Blue Hill Research analyst James Haight recently interviewed Steve Holmes, vice president of smart device innovation at Intel, on wearables and the Internet of Things. Holmes highlighted three unique advantages to wearables, which might help CIOs avoid products that aren’t going to add long-term value:
- Persistence. They can be worn all the time (think watches, bracelets, glasses) allowing the user to measure things continuously.
- Intimacy. They can pick up information that remote devices cannot (such as heart rate).
- Immediacy. There is no need to open a computer or take out a phone to receive information.

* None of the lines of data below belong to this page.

(** The stripes keep two operations on one record apart.  A store that lost
    power is opened again, and serves only if it recovers. *)
Inductive disk_step : disk_state -> event -> disk_state -> Prop :=
  | step_reserve offset data k b w :
      is_uint64 offset -> offset mod fileCount = (b_id (k_bucket k)).2 -> (offset ∉ map w_offset (k_writers k)) ->
      reserve offset data (k_bucket k) = (b, Reserved w) ->
      disk_step k Quiet (advance b (w :: k_writers k) (k_job k) k)
  | step_store l1 l2 w s rest k :
      k_writers k = l1 ++ w :: l2 -> w_rest w = s :: rest ->
      disk_step k Quiet (advance (b_store s.1 s.2 (k_bucket k)) (l1 ++ mkWriter (w_offset w) (w_slot w) (w_pos w) (w_size w) (w_data w) rest :: l2) (k_job k) k)
  | step_publish l1 l2 w now k :
      k_writers k = l1 ++ w :: l2 -> w_rest w = [] ->
      disk_step k (Published (w_offset w) (w_data w)) (advance (publish now w (k_bucket k)) (l1 ++ l2) (k_job k) k)
  | step_room os data k b err :
      machine os -> exclusive k -> make_room os data (k_bucket k) = (b, err) -> disk_step k Quiet (advance b [] (k_job k) k)
  | step_delete now offset k b :
      delete_entry now offset (k_bucket k) = Some (b, true) -> disk_step k (Deleted offset) (advance b (k_writers k) (k_job k) k)
  | step_remove os k b err :
      machine os -> exclusive k -> remove_empty os (k_bucket k) = (b, err) -> disk_step k Quiet (advance b [] (k_job k) k)
  | step_sync_begin force now k b j :
      k_job k = None -> sync_begin force now (k_bucket k) = (b, Some j) ->
      disk_step k Quiet (mkDisk b (k_writers k) (Some (j, false)) (b :: k_past k) [b])
  | step_sync_failed k j :
      k_job k = Some (j, false) -> disk_step k Quiet (advance (sync_failed j (k_bucket k)) (k_writers k) None k)
  | step_sync_done k j :
      k_job k = Some (j, false) ->
      let b := sync_done j (k_bucket k) in disk_step k Quiet (mkDisk b (k_writers k) (Some (j, true)) (b :: k_since k) (b :: k_since k))
  | step_punch now answers k j b err :
      k_job k = Some (j, true) -> k_writers k = [] -> punch now answers j (k_bucket k) = (b, err) -> disk_step k Quiet (advance b [] None k)
  | step_restart os k m b :
      machine os -> b_disk (k_bucket k) = Some m -> open os false (new_bucket (b_id (k_bucket k)) (Some m)) = (b, None) ->
      disk_step k Quiet (mkDisk b [] None (b :: k_past k) [])
  | step_power os k m b l :
      machine os -> torn (k_past k) m -> open os false (new_bucket (b_id (k_bucket k)) (Some m)) = (b, None) -> bucket_recover b = (l, None) ->
      disk_step k PowerLoss (mkDisk b [] None [b] []).

Definition disk_moves (k k' : disk_state) : Prop := exists e, disk_step k e k'.

(** The records a bucket shows. *)
Definition contents (b : bucket) : gmap Z bytes :=
  (fun pos => read (b_data b) (load (b_data b) (pos + 16)) (load (b_data b) (pos + 24))) <$> t_entries (b_toc b).

Definition disk_start (id : Z * Z) : disk_state := mkDisk (new_bucket id None) [] None [] [].

End Steps.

Devices with these three assets enable apps to be part of a user’s daily life on demand without being disruptive. Enterprise-based wearables have the capacity to change the way employees interact with both their workspace and colleagues. There is potential for advancement in productivity and freedom by allowing employees to break away from their desks and mobile devices to engage in a whole new way, via voice commands, gestures, and natural movement. According to Karen Barrett at BizTech Magazine, “At the shallow end, wearables can enhance productivity by keeping employees connected. Going to a deeper level, hands-free devices that respond to voice commands and employ built-in cameras will transform the workplace for many professionals.”
Advancements in Workplace Wearables
One of the 10 finalists and most enterprise-friendly concept was Blocks, an open source modular smart watch that allows users to customize their experience. By design, these blocks link to one another and are each embedded with electronics that carry out a different function. This design allows the user to interchange blocks as new ones are developed or upgraded, as opposed to buying a new smart watch when new functions are introduced.
While there are still problems to overcome with early wearable technology — security, cost, engagement, and privacy — innovators are challenging our perception of what wearable technology can be by creating more connectivity, integration, and interaction between the user and wearable. Through immediacy, intimacy, and persistence, wearables will offer the promise of time and money savings through real-time solutions.